Collected data entries
______________________________

(** What may follow a number. *)
Definition stops (l : bytes) : bool :=
  match l with
  | c :: _ => negb (is_digit c || Byte.eqb c x2e || Byte.eqb c x65 || Byte.eqb c x45)
  | [] => true
  end.

Lemma take_digits_app ds r :
  forallb is_digit ds = true -> stops r = true -> take_digits (ds ++ r) = (ds, r).
Proof.
  intros Hd Hr. induction ds as [|c ds IH]; cbn in *.
  - destruct r as [|c r]; [done|]. cbn in *. by destruct (is_digit c).
  - apply andb_prop in Hd as [-> Hd]. by rewrite (IH Hd).
Qed.

Lemma parse_int_part_digits n r :
  0 <= n -> stops r = true -> parse_int_part (digits n ++ r) = Some (digits n, r).
Proof.
  intros Hn Hr. destruct (digits_spec n Hn) as (_ & Hd & c & l & Heq & Hpos & Hz).
  rewrite Heq in *. cbn [app parse_int_part]. destruct (Byte.eqb c x30) eqn:Hc.
  - apply byte_dec_bl in Hc. destruct (Z.eq_dec n 0) as [E|]; [|by destruct Hpos; [lia|]].
    by destruct (Hz E) as [_ ->].
  - pose proof Hd as Hd'. cbn in Hd'. apply andb_prop in Hd' as [-> _].
    by rewrite app_comm_cons, take_digits_app.
Qed.

Lemma parse_number_format z r :
  stops r = true -> parse_number (format_int z ++ r) = Some (format_int z, r).
Proof.
  intros Hr. assert (parse_frac r = Some ([], r) /\ parse_exp r = Some ([], r)) as [Hf He].
  { destruct r as [|c r]; [done|]. cbn in *. apply negb_true_iff in Hr.
    repeat match goal with H : _ || _ = false |- _ => apply orb_false_iff in H as [? ?] end.
    by rewrite H0, H1, H2. }
  unfold parse_number, format_int. destruct (Z.ltb_spec z 0).
  - cbn [app]. change (Byte.eqb x2d x2d) with true. cbv iota.
    rewrite parse_int_part_digits by (done || lia). cbn [mbind option_bind].
    rewrite Hf. cbn [mbind option_bind]. rewrite He. cbn. by rewrite app_nil_r.
  - destruct (digits_spec z) as (_ & Hd & c & l & Heq & _); [lia|].
    pose proof (parse_int_part_digits z r ltac:(lia) Hr) as Hp. rewrite Heq in *. cbn [app] in *.
    rewrite digit_not_minus by (by cbn in Hd; apply andb_prop in Hd as [? _]).
    rewrite Hp. cbn [mbind option_bind]. rewrite Hf. cbn [mbind option_bind]. rewrite He. cbn.
    by rewrite app_nil_r.
Qed.
#[export] Instance Message_Marshal : Marshal Message :=
  {| marshal m := JObj (field "type" (Type_ m)
       ++ match Data m with Some d => [(str "data", d)] | None => [] end) |}.
#[export] Instance StoreFilePayload_Marshal : Marshal StoreFilePayload :=
  {| marshal p := JObj (field "key" (sf_Key p) ++ field_omitempty "session" (sf_Session p)) |}.
#[export] Instance StoreFileRespPayload_Marshal : Marshal StoreFileRespPayload :=
  {| marshal p := JObj (field_omitempty "key" (sr_Key p) ++ field "status" (sr_Status p)) |}.
#[export] Instance GetFilePayload_Marshal : Marshal GetFilePayload :=
  {| marshal p := JObj (field "key" (gf_Key p) ++ field "msg_id" (gf_MsgID p)
       ++ [(str "ttl", JNum (format_int (gf_TTL p)))]
       ++ field "requester_id" (gf_RequesterID p)
       ++ [(str "requester_addrs", JArr (map jstr (gf_RequesterAddrs p)))]) |}.
#[export] Instance ErrorPayload_Marshal : Marshal ErrorPayload :=
  {| marshal p := JObj (field "reason" (ep_Reason p)) |}.
#[export] Instance string_Marshal : Marshal string := {| marshal := jstr |}.

Definition NewMessage {T} `{Marshal T} (msgType : string) (payload : T) : Message :=
  {| Type_ := msgType; Data := Some (marshal payload) |}.
Lemma OnPeerConnect_ok fs now id conn :
  registry_ok fs -> registry_ok (OnPeerConnect fs now id conn).
Proof.
  intros Hok. pose proof Hok as (Ht & Htr & Hs & Hp). unfold OnPeerConnect.
  destruct (fs_started fs) eqn:Hst; [|done]. destruct (linked now id); [|done].
  destruct (node_Protocols now id) as [ps|]; [|done]. case_decide; [|done].
  destruct (fs_peers fs !! id) as [p|] eqn:Hid; [done|].
  split; [|split; [|split]].
  - cbn. by rewrite dom_insert_L, Ht.
  - cbn [fs_events publish with_peers fs_peers]. rewrite track_app, Htr.
    cbn [mbind option_bind track Event.Data Event.Type_]. rewrite decide_True by done.
    rewrite decide_False, dom_insert_L; [done|]. by apply not_elem_of_dom.
  - cbn. congruence.
  - intros id' p. cbn. intros [[<- <-]|[_ Hp']]%lookup_insert_Some; [done|by apply Hp].
Qed.

Lemma OnPeerDisconnect_ok fs now id :
  registry_ok fs -> exists fs', OnPeerDisconnect fs now id = Some fs' /\ registry_ok fs'.
Proof.
  intros Hok. pose proof Hok as (Ht & Htr & Hs & Hp). unfold OnPeerDisconnect.
  destruct (fs_started fs && linked now id); [by exists fs|].
  destruct (fs_peers fs !! id) as [p|] eqn:Hid; [|by exists fs].
  destruct (fs_started fs) eqn:Hst; [|by rewrite Hs, lookup_empty in Hid].
  eexists. split; [done|]. split; [|split; [|split]].
  - cbn. by rewrite dom_delete_L, Ht.
  - cbn [fs_events publish with_peers fs_peers]. rewrite track_app, Htr.
    cbn [mbind option_bind track Event.Data Event.Type_]. rewrite decide_False, decide_True by done.
    rewrite decide_True, dom_delete_L; [done|]. by apply elem_of_dom.
  - cbn. congruence.
  - intros id' p'. cbn. intros [_ Hp']%lookup_delete_Some. by apply Hp.
Qed.
End registry.
(* ===== verification/Lifecycle.v ===== *)
(** The life of a file server (src/internal/fileserver/fileserver.go, [Start],
    [OnPeerConnect], [OnPeerDisconnect]; src/internal/network/notifier.go): the
    goroutines that keep the registry of peers in step with the connections.

    The connections of the network, the notifications in flight, the two channels
    of the bus, the goroutines of [Start] and those of [OnPeerConnect] are one
    transition system.  [OnPeerConnect]'s goroutine takes two steps: it looks at
    the connection and at the protocols without a lock, and then adds the peer
    under the lock. *)
From S2P Require Import Prelude Event Middleware SeenMessages Json Protocol BlobStore FileServer Connect Discovery.

(** ** [OnPeerConnect] in two steps *)
Section steps.
Context {S : Type} `{Node}.
Implicit Type fs : FileServer S.

(** The tests after the pause, without the lock. *)
Definition connect_check fs (now : time) (peerID : peer_ID) : bool :=
  fs_started fs && linked now peerID
  && match node_Protocols now peerID with
     | Err _ => false
     | Ok protocols => bool_decide (StorageProtocolID ∈ protocols)
     end.

(** The rest, under the lock. *)
Definition connect_add fs (peerID : peer_ID) (conn : string) : FileServer S :=
  match fs_peers fs !! peerID with
  | Some _ => fs
  | None =>
      let fs := with_peers fs (<[peerID := {| p_ID := peerID; p_Conn := conn |}]> (fs_peers fs))
                  ({[ peerID ]} ∪ fs_tagged fs) in
      publish fs StoragePeerRegistered (StoragePeerEvent peerID)
  end.

(** Without anything in between the two are [OnPeerConnect]. *)
Lemma OnPeerConnect_two_steps fs now peerID conn :
  OnPeerConnect fs now peerID conn
  = if connect_check fs now peerID then connect_add fs peerID conn else fs.
Proof.
  unfold OnPeerConnect, connect_check, connect_add.
  destruct (fs_started fs); [|done]. destruct (linked now peerID); [|done]. cbn [andb].
  destruct (node_Protocols now peerID) as [ps|]; [|done]. by case_decide; [rewrite bool_decide_true|rewrite bool_decide_false].
Qed.

Lemma connect_add_peers fs peerID conn id :
  is_Some (fs_peers (connect_add fs peerID conn) !! id) <-> is_Some (fs_peers fs !! id) \/ id = peerID.
Proof.
  unfold connect_add. destruct (fs_peers fs !! peerID) as [p|] eqn:E.
  - split; [by left|]. intros [| ->]; [done|by rewrite E].
  - cbn. rewrite lookup_insert_is_Some'. split; intros [|]; auto.
Qed.

Lemma OnPeerDisconnect_peers fs now peerID fs' :
  OnPeerDisconnect fs now peerID = Some fs' ->
  fs_started fs' = fs_started fs
  /\ forall id, is_Some (fs_peers fs' !! id) <->
       is_Some (fs_peers fs !! id) /\ (id <> peerID \/ fs_started fs && linked now peerID = true).
Proof.
  unfold OnPeerDisconnect. destruct (fs_started fs && linked now peerID) eqn:E.
  - intros [= <-]. split; [done|]. intros id. tauto.
  - destruct (fs_peers fs !! peerID) as [p|] eqn:Ep.
    + destruct (fs_started fs) eqn:Es; [|done]. intros [= <-]. split; [done|]. intros id. cbn.
      rewrite lookup_delete_is_Some. naive_solver.
    + intros [= <-]. split; [done|]. intros id. split; [|tauto]. intros Hs. split; [done|]. left. intros ->.
      by rewrite Ep in Hs; destruct Hs.
Qed.
End steps.

(** ** The system *)
Section system.
Context {S : Type} `{base : Node} (supports : peer_ID -> bool).

(** The host, when [links] counts the connections of every peer. *)
Definition net_node (links : gmap peer_ID nat) : Node :=
  {| node_ID := @node_ID base; node_Addrs := @node_Addrs base;
     node_Connectedness _ id := match links !! id with
                                | Some (Datatypes.S _) => Connected | _ => OtherConnectedness end;
     node_ConnsToPeer := @node_ConnsToPeer base;
     node_Protocols _ id := Ok (if supports id then [StorageProtocolID] else []);
     NewMultiaddr := @NewMultiaddr base; AddrInfoFromP2pAddr := @AddrInfoFromP2pAddr base;
     peer_Decode := @peer_Decode base |}.

Record system := {
  sys_fs : FileServer S;
  sys_links : gmap peer_ID nat;                  (* open connections *)
  sys_bus : Bus;
  sys_flight : list Event;                       (* notifications before their [Publish] *)
  sys_pausing : list (peer_ID * string);         (* goroutines of [OnPeerConnect] in their pause *)
  sys_checked : list (peer_ID * string);         (* those that have passed the tests *)
  sys_raced : gset peer_ID;                      (* whose disconnection was handled in between *)
}.

(** [Start] subscribes to both types of events before anything is published. *)
Definition started_bus : Bus := (Subscribe (Subscribe NewBus PeerConnected).1 PeerDisconnected).1.
Definition peerConnectCh : chan := 0%nat.
Definition peerDisconnectCh : chan := 1%nat.

Definition is_linked (links : gmap peer_ID nat) (id : peer_ID) : Prop :=
  exists n, links !! id = Some (Datatypes.S n).

Definition set_fs s fs := {| sys_fs := fs; sys_links := sys_links s; sys_bus := sys_bus s;
  sys_flight := sys_flight s; sys_pausing := sys_pausing s; sys_checked := sys_checked s;
  sys_raced := sys_raced s |}.
Definition set_net s links flight := {| sys_fs := sys_fs s; sys_links := links; sys_bus := sys_bus s;
  sys_flight := flight; sys_pausing := sys_pausing s; sys_checked := sys_checked s;
  sys_raced := sys_raced s |}.
Definition set_bus s bus flight := {| sys_fs := sys_fs s; sys_links := sys_links s; sys_bus := bus;
  sys_flight := flight; sys_pausing := sys_pausing s; sys_checked := sys_checked s;
  sys_raced := sys_raced s |}.
Definition set_goroutines s pausing checked := {| sys_fs := sys_fs s; sys_links := sys_links s;
  sys_bus := sys_bus s; sys_flight := sys_flight s; sys_pausing := pausing; sys_checked := checked;
  sys_raced := sys_raced s |}.
Definition set_raced s raced := {| sys_fs := sys_fs s; sys_links := sys_links s;
  sys_bus := sys_bus s; sys_flight := sys_flight s; sys_pausing := sys_pausing s;
  sys_checked := sys_checked s; sys_raced := raced |}.

(** The goroutines are started once [fs.node] is set. *)
Definition initial_system fs : system :=
  {| sys_fs := fs; sys_links := ∅; sys_bus := started_bus; sys_flight := []; sys_pausing := [];
     sys_checked := []; sys_raced := ∅ |}.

______________________________

● **About this exercise**
Only the lines above from the line containing "peer_ID -> bool)." through the line containing "sys_flight : list" should be retyped, exactly and with both ends included.

● **Exercise result**
Context {S : Type} `{base : Node} (supports : peer_ID -> bool).

(** The host, when [links] counts the connections of every peer. *)
Definition net_node (links : gmap peer_ID nat) : Node :=
  {| node_ID := @node_ID base; node_Addrs := @node_Addrs base;
     node_Connectedness _ id := match links !! id with
                                | Some (Datatypes.S _) => Connected | _ => OtherConnectedness end;
     node_ConnsToPeer := @node_ConnsToPeer base;
     node_Protocols _ id := Ok (if supports id then [StorageProtocolID] else []);
     NewMultiaddr := @NewMultiaddr base; AddrInfoFromP2pAddr := @AddrInfoFromP2pAddr base;
     peer_Decode := @peer_Decode base |}.

Record system := {
  sys_fs : FileServer S;
  sys_links : gmap peer_ID nat;                  (* open connections *)
  sys_bus : Bus;
  sys_flight : list Event;                       (* notifications before their [Publish] *)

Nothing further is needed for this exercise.